### Records for the exercise
(* ===== verification/ProofFacts.v ===== *)
(** * Correctness of recovery and of portable proofs

    A recovered controller shares no key with any former one, and an authority rebuilt
    from a portable proof is one the crate can reach, for exactly the Space, stream and
    witness the caller asked for. *)

From S2P Require Import Prelude Platform Ids Record Chat Identity AuthorityData AuthorityWitness Authority AuthorityProof AuthorityInv AuthorityFacts Admission.

Section ProofFacts.
Context `{P : Platform} {S : AuthoritySerde} {W : WitnessSerde}.

(** ** Controller recovery *)

(** The fresh controller shares neither key nor recipient with a former one. *)
Definition fenced (a : Authority) (fresh : VerifiedCredential) (c : StreamConfig) : Prop :=
  ∃ old, credentials a !! sc_controller_credential_id c = Some old
         ∧ vc_key old ≠ vc_key fresh ∧ vc_recipient old ≠ vc_recipient fresh.

Lemma fresh_keys_fenced a fresh active path u :
  fresh_keys a fresh active path = Ok u → ∀ p, p ∈ path → fenced a fresh p.2.
Proof.
  unfold fresh_keys. induction path as [|[id c] path IH]; [set_solver|].
  cbn [try_fold]. intros ([] & Hc & Hp)%bind_Ok p [->|Hin]%elem_of_cons; [|by apply IH].
  apply bind_Ok in Hc as (old & Hold%ok_or_Ok & (k & Hk%fail_if_Ok & _)%bind_Ok).
  exists old. split; [exact Hold|]. by inv_ok.
Qed.

(** In a single-controller Space the controller changes only through a certificate
    of the creator's root: it names the new device of the same identity, continues the
    recovery chain by one (64 at most), replaces exactly the creator's devices in the
    member list, and the new controller's keys differ from those of every controller in
    the history it extends. *)
Theorem recovery_fences a record c p rp parent
    (Ha : reachable a) (Hm : is_owner_managed a = false) (Hc : accepted a record c)
    (Hp : sc_previous_config_id c = Some p) (Hid : configs a !! p = Some (rp, parent))
    (Hchange : sc_controller_credential_id c ≠ sc_controller_credential_id parent) :
  ∃ cert b initial root fresh chain,
    embedded c = Ok (Some cert) ∧ decode cert = Ok b
    ∧ initial_controller a = Some initial ∧ controller_root initial = Ok root
    ∧ verify_signature cert root = Ok tt
    ∧ credentials a !! sc_controller_credential_id c = Some fresh
    ∧ cr_controller_credential_id b = vc_id fresh
    ∧ vc_identity fresh = vc_identity initial
    ∧ chain_at a (Some p) = Ok chain ∧ cr_sequence b = nlen chain + 1 ∧ cr_sequence b ≤ 64
    ∧ sc_members c = replace_devices (vc_identity initial) (vc_id fresh) (sc_members parent)
    ∧ ∃ l, ancestry_from a (Some p) = Ok l ∧ ∀ q, q ∈ l → fenced a fresh q.2.
Proof.
  pose proof (reachable_chain a Ha) as Hok.
  assert (witness_pin a = None) as Hpin.
  { apply eq_None_not_Some. intros Hs%(chain_pin _ Hok). congruence. }
  pose proof (acc_transition _ _ _ Hc) as Ht.
  unfold validate_controller_transition in Ht. rewrite Hp, Hm, Hpin in Ht. cbn in Ht.
  rewrite (config_lookup _ _ _ _ Hid) in Ht. cbn in Ht.
  unfold single_controller_transition in Ht. step Ht o Ho.
  destruct o as [cert|]; [|by inv_ok].
  unfold recovery_transition in Ht. step Ht par Hpar. injection Hpar as <-.
  step Ht b Hb. step Ht chain Hchain. step Ht initial Hinit. step Ht root Hroot.
  step Ht u1 Hsig. step Ht n Hn. step Ht fr Hfresh. step Ht u2 H2. step Ht u3 H3.
  step Ht path Hpath. rewrite Hp in Hchain, Hpath.
  exists cert, b, initial, root, fr, chain.
  apply ok_or_Ok in Hinit, Hfresh. destruct u1.
  pose proof (fresh_keys_fenced _ _ _ _ _ Ht) as Hf. inv_ok.
  repeat match goal with H : (_ <? _) = false |- _ => apply N.ltb_ge in H
                       | H : (_ =? _) = true |- _ => apply N.eqb_eq in H end.
  repeat (split; [done|]). eauto.
Qed.

(** ** Portable proofs *)

Lemma apply_config_frame a r :
  genesis (apply_config a r).1 = genesis a ∧ gbody (apply_config a r).1 = gbody a
  ∧ stream (apply_config a r).1 = stream a.
Proof.
  unfold apply_config. destruct (check_config a r) as [[adm|c]|e]; try done.
  destruct (select_controller_head _) as [a'|] eqn:Hs; [|done].
  apply select_frame in Hs as (h & f & ->). done.
Qed.

Lemma replay_frame l a a' :
  reachable a → try_fold replay_config a l = Ok a' →
  reachable a' ∧ genesis a' = genesis a ∧ gbody a' = gbody a ∧ stream a' = stream a.
Proof.
  intros Ha Hl. refine (try_fold_inv (λ a', reachable a' ∧ genesis a' = genesis a
    ∧ gbody a' = gbody a ∧ stream a' = stream a) replay_config l a a' _ _ Hl); [|done].
  intros s x s' _ (Hs & H1 & H2 & H3) Hx. unfold replay_config in Hx.
  apply bind_Ok in Hx as (r & _ & (adm & _ & Hx)%bind_Ok).
  destruct (apply_config_frame s r) as (F1 & F2 & F3).
  assert (s' = (apply_config s r).1) as -> by (destruct adm; by inv_ok).
  split; [by apply reach_config|]. rewrite F1, F2, F3. done.
Qed.

Lemma add_credentials_reachable a l : reachable a → reachable (foldl add_credential a l).
Proof. revert a. induction l; cbn; [done|]. eauto using reachable. Qed.

Lemma add_credentials_frame a l :
  genesis (foldl add_credential a l) = genesis a ∧ gbody (foldl add_credential a l) = gbody a
  ∧ stream (foldl add_credential a l) = stream a ∧ forked (foldl add_credential a l) = forked a.
Proof. revert a. induction l as [|c l IH]; intros a; cbn; [done|]. apply (IH (add_credential a c)). Qed.

Lemma space_genesis {L : PlatformLaws P} a : space a = record_id (genesis a).
Proof.
  unfold space. rewrite parse_hex_display; [done|]. apply sha256_length.
Qed.

Lemma new_frame {L : PlatformLaws P} bytes sp root ctrl st a :
  new bytes sp root ctrl st = Ok a →
  record_id (genesis a) = sp ∧ stream a = st ∧ forked a = false
  ∧ parse bytes = Ok (genesis a) ∧ decode (genesis a) = Ok (gbody a).
Proof.
  unfold new. intros H. inv_ok. cbn.
  by match goal with H : display _ = display _ |- _ => apply display_inj in H end.
Qed.

Lemma load_checkpoint_inv a signed cfg a' :
  load_checkpoint a signed cfg = Ok a' →
  is_owner_managed a = false
  ∧ ∃ c e, decode cfg = Ok c ∧ validate_config a c = Ok tt
      ∧ nlen (ce_ancestry e) = sc_sequence c
      ∧ last_opt (ce_ancestry e) = Some (record_id cfg) ∧ NoDup (ce_ancestry e)
      ∧ a' = set_head (set_checkpoint
               (set_configs a (<[record_id cfg := (cfg, c)]> (configs a)))
               (Some e) (cached_checkpoint a)) (Some (record_id cfg)) (forked a).
Proof.
  unfold load_checkpoint. intros H. step H u1 H1. step H c Hc. step H body Hbody.
  step H ctrl Hctrl. step H u2 H2. step H u3 H3. step H u4 H4. step H u5 H5.
  step H chain Hchain. step H u6 H6. step H u7 H7. inv_ok. destruct u4.
  repeat match goal with H : (_ =? _) = true |- _ => apply N.eqb_eq in H end.
  split; [done|].
  eexists _, {| ce_ancestry := _; ce_recovery := _ |}.
  split; [done|]. split; [done|]. cbn [ce_ancestry].
  split; [|split; [|split; [|reflexivity]]]; try done. by apply any_repeat_false.
Qed.

(** What every successful proof verification establishes. *)
Lemma verify_with_witness_sound {L : PlatformLaws P} p sp st pin a
    (Hv : verify_with_witness p sp st pin = Ok a) :
  space a = sp ∧ stream a = st ∧ witness_pin a = pin
  ∧ (sg_v (gbody a) = 4 ↔ is_Some pin)
  ∧ forked a = false ∧ (∃ c, head_config a = Ok c)
  ∧ match pf_checkpoint p with
    | None => reachable a
    | Some _ => is_owner_managed a = false
                ∧ ∀ r, apply_config a r = (a, Err AuthorityError)
    end.
Proof.
  unfold verify_with_witness in Hv. step Hv u1 H1. step Hv g Hg. step Hv body Hbody.
  step Hv u2 H2. step Hv owner Ho. step Hv raw Hraw. step Hv root Hroot.
  step Hv creds Hcreds. step Hv ctrl Hctrl. step Hv a0 Hnew.
  pose proof (new_frame _ _ _ _ _ _ Hnew) as (Hsp & Hst & Hf & Hparse & Hdec).
  assert (genesis a0 = g) as Hgen.
  { unfold decode_proof_record in Hg. apply bind_Ok in Hg as (b & _ & Hg).
    assert (sr_bytes g = b) as Hb by (by apply parse_bounded_Ok in Hg as [? _]).
    rewrite Hb in Hparse. congruence. }
  rewrite Hgen in Hdec. assert (gbody a0 = body) as Hbo by congruence.
  set (a1 := foldl add_credential a0 (btree_values creds)) in *.
  pose proof (add_credentials_frame a0 (btree_values creds)) as (G1 & G2 & G3 & G4).
  fold a1 in G1, G2, G3, G4.
  assert (∀ a', genesis a' = genesis a1 → gbody a' = gbody a1 → stream a' = stream a1 →
    space a' = sp ∧ stream a' = st ∧ witness_pin a' = pin
    ∧ (sg_v (gbody a') = 4 ↔ is_Some pin)) as Hall.
  { intros a' E1 E2 E3. rewrite space_genesis. unfold witness_pin.
    rewrite E1, E2, E3, G1, G2, G3, Hbo. apply fail_if_Ok, orb_false_iff in H2 as [H2 H2'].
    apply bool_decide_eq_negb_false in H2. apply negb_false_iff, eqb_prop in H2'.
    split; [done|]. split; [done|]. split; [done|]. rewrite <-N.eqb_eq, H2'.
    apply bool_decide_eq_true. }
  destruct (pf_checkpoint p) as [cp|].
  - step Hv signed Hsigned. step Hv cfg Hcfg.
    apply load_checkpoint_inv in Hv as (Hm & c & e & Hc & _ & _ & _ & _ & ->).
    destruct (Hall (set_head (set_checkpoint
               (set_configs a1 (<[record_id cfg := (cfg, c)]> (configs a1)))
               (Some e) (cached_checkpoint a1)) (Some (record_id cfg)) (forked a1)))
      as (A1 & A2 & A3 & A4); [done..|].
    split; [exact A1|]. split; [exact A2|]. split; [exact A3|]. split; [exact A4|].
    split; [cbn; congruence|]. split; [|split; [exact Hm|done]].
    exists c. unfold head_config. cbn. by rewrite lookup_insert_eq.
  - step Hv a2 Hr. step Hv u3 H3. step Hv hc Hh. apply Ok_inj in Hv. subst a2.
    apply replay_frame in Hr as (Hreach & E1 & E2 & E3);
      [|eapply add_credentials_reachable, reach_new; exact Hnew].
    destruct (Hall a E1 E2 E3) as (A1 & A2 & A3 & A4).
    repeat (split; [done|]). split; [by apply fail_if_Ok in H3|]. split; [|done].
    by exists hc.
Qed.

(** C39. A portable proof that verifies yields an unforked authority with a head, for
    exactly the Space, stream and witness pin the caller asked for; version-4 Spaces never
    verify without their pin. A full proof yields an authority the crate could have
    reached record by record; a compact checkpoint, which only single-controller Spaces
    may use, yields one that admits no further configuration. *)
Theorem verified_proof {L : PlatformLaws P} p sp st pin a
    (Hv : verify_with_witness p sp st pin = Ok a) :
  space a = sp ∧ stream a = st ∧ witness_pin a = pin
  ∧ (sg_v (gbody a) = 4 ↔ is_Some pin)
  ∧ forked a = false ∧ (∃ c, head_config a = Ok c)
  ∧ match pf_checkpoint p with
    | None => reachable a
    | Some _ => is_owner_managed a = false
                ∧ ∀ r, apply_config a r = (a, Err AuthorityError)
    end.
Proof. by apply verify_with_witness_sound with (p := p). Qed.

End ProofFacts.

(** * Verified membership proofs

    What a service learns from a portable proof it has verified: the Space and stream, the
    head, and that the head of an owner-managed conversation is its newest configuration. *)


Section Verified.
Context `{P : Platform} {S : AuthoritySerde} {W : WitnessSerde}.
Context {L : PlatformLaws P}.

(** An authority a portable proof of this Space and stream verifies to. *)
Definition verified_as (sp : SpaceId) (st : StreamId) (a : Authority) : Prop :=
  ∃ proof pin, verify_with_witness proof sp st pin = Ok a.

Lemma verified_head sp st a : verified_as sp st a →
  ∃ h c, head a = Some h ∧ head_config a = Ok c ∧ String.length h = 32%nat
         ∧ 1 ≤ sc_sequence c ∧ forked a = false.
Proof.
  intros (p & pin & Hv).
  assert (∀ r, String.length (record_id r) = 32%nat) as Hlen by (intros; apply sha256_length).
  pose proof (verify_with_witness_sound _ _ _ _ _ Hv) as (_ & _ & _ & _ & Hf & [c Hc] & Hcase).
  unfold head_config in Hc. apply ok_or_Ok in Hc.
  destruct (head a) as [h|] eqn:Hh; [|done]. cbn in Hc.
  apply fmap_Some in Hc as ([r c'] & Hr & ->). cbn.
  exists h, c'. unfold head_config. rewrite Hh. cbn. rewrite Hr. split; [done|]. split; [done|].
  destruct (pf_checkpoint p) as [cp|] eqn:Hcp.
  - clear Hcase. unfold verify_with_witness in Hv. step Hv u1 H1. step Hv g Hg.
    step Hv body Hbody. step Hv u2 H2. step Hv owner Ho. step Hv raw Hraw. step Hv root Hroot.
    step Hv creds Hcreds. step Hv ctrl Hctrl. step Hv a0 Hnew. rewrite Hcp in Hv.
    step Hv signed Hsigned. step Hv cfg Hcfg.
    apply load_checkpoint_inv in Hv as (_ & c0 & e & _ & _ & Hlen0 & Hlast & _ & ->).
    cbn in Hh, Hr. injection Hh as <-. rewrite lookup_insert_eq in Hr. injection Hr as <- <-.
    split; [apply Hlen|]. split; [|done].
    destruct (ce_ancestry e); [done|]. unfold nlen in Hlen0. cbn in Hlen0. lia.
  - pose proof (chain_configs _ (reachable_chain _ Hcase) _ _ _ Hr) as Hok.
    split; [rewrite <-(config_id_ok _ _ _ _ Hok); apply Hlen|]. split; [|done].
    pose proof (config_parent _ _ _ _ Hok) as Hp. unfold parent_ok in Hp.
    destruct (sc_previous_config_id c'); [|lia]. destruct Hp as (? & ? & _ & -> & _). lia.
Qed.

Lemma verified_scope sp st a : verified_as sp st a → space a = sp ∧ stream a = st.
Proof.
  intros (p & pin & Hv).
  by pose proof (verify_with_witness_sound _ _ _ _ _ Hv) as (? & ? & _).
Qed.

Lemma recovery_id_length a id : recovery_id a = Some id → String.length id = 32%nat.
Proof.
  unfold recovery_id. destruct (chain_at a (head a)); [|done].
  intros (r & _ & ->)%fmap_Some. apply sha256_length.
Qed.

(** In an owner-managed conversation the head is newer than any other configuration the
    authority proves. *)
Lemma owner_managed_newer sp st a id seq h c :
  verified_as sp st a → is_owner_managed a = true → head a = Some h → head_config a = Ok c →
  proves_config_at a id seq = true → id ≠ h → seq < sc_sequence c.
Proof.
  intros (p & pin & Hv) Hm Hh Hc Hp Hne.
  pose proof (verify_with_witness_sound _ _ _ _ _ Hv) as (_ & _ & _ & _ & Hf & _ & Hcase).
  destruct (pf_checkpoint p); [destruct Hcase; congruence|].
  pose proof (reachable_chain _ Hcase) as Hok.
  unfold proves_config_at in Hp. rewrite (chain_complete _ Hok), orb_false_r in Hp.
  unfold config in Hp. destruct (configs a !! id) as [[r q]|] eqn:Hq; [|done]. cbn in Hp.
  apply N.eqb_eq in Hp as <-. unfold head_config in Hc. rewrite Hh in Hc. cbn in Hc.
  apply ok_or_Ok, fmap_Some in Hc as ([r' c'] & Hc' & ->). cbn.
  pose proof (owner_managed_head a Hok Hm Hf) as Hmax. rewrite Hh in Hmax.
  destruct Hmax as (rh & ch & Hch & Hmax). simplify_eq. pose proof (Hmax _ _ _ Hq) as Hle.
  destruct (decide (sc_sequence q = sc_sequence c')) as [He|]; [|lia].
  destruct Hne. destruct (ancestry_lineage a h _ c' Hok Hc') as (l & _ & Hl).
  assert ((id, q) ∈ l) as Hin.
  { eapply (unshared_on_lineage a h l) with (n := N.to_nat (sc_sequence q));
      [done|by apply owner_managed_forked|done|lia|done|].
    destruct (lineage_head _ _ _ Hl) as [c0 Hc0].
    pose proof (lineage_sequence _ _ _ Hl Hok _ _ _ Hc0).
    destruct (lineage_lookup _ _ _ _ _ Hl (list_elem_of_lookup_2 _ _ _ Hc0)) as [r0 Hr0].
    simplify_eq. lia. }
  apply list_elem_of_lookup_1 in Hin as [i Hi].
  destruct (lineage_head _ _ _ Hl) as [c0 Hc0].
  pose proof (lineage_sequence _ _ _ Hl Hok _ _ _ Hc0).
  pose proof (lineage_sequence _ _ _ Hl Hok _ _ _ Hi).
  destruct (lineage_lookup _ _ _ _ _ Hl (list_elem_of_lookup_2 _ _ _ Hc0)) as [r0 Hr0].
  simplify_eq. assert (i = 0%nat) as -> by lia. rewrite Hi in Hc0. congruence.
Qed.
End Verified.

### What you need to do
As listed above, the lines from the line with "Definition verified_as (sp" to the line with "assert (∀ r, String.length" are to be echoed exactly, with both ends included and nothing added.

### Task result
Definition verified_as (sp : SpaceId) (st : StreamId) (a : Authority) : Prop :=
  ∃ proof pin, verify_with_witness proof sp st pin = Ok a.

Lemma verified_head sp st a : verified_as sp st a →
  ∃ h c, head a = Some h ∧ head_config a = Ok c ∧ String.length h = 32%nat
         ∧ 1 ≤ sc_sequence c ∧ forked a = false.
Proof.
  intros (p & pin & Hv).
  assert (∀ r, String.length (record_id r) = 32%nat) as Hlen by (intros; apply sha256_length).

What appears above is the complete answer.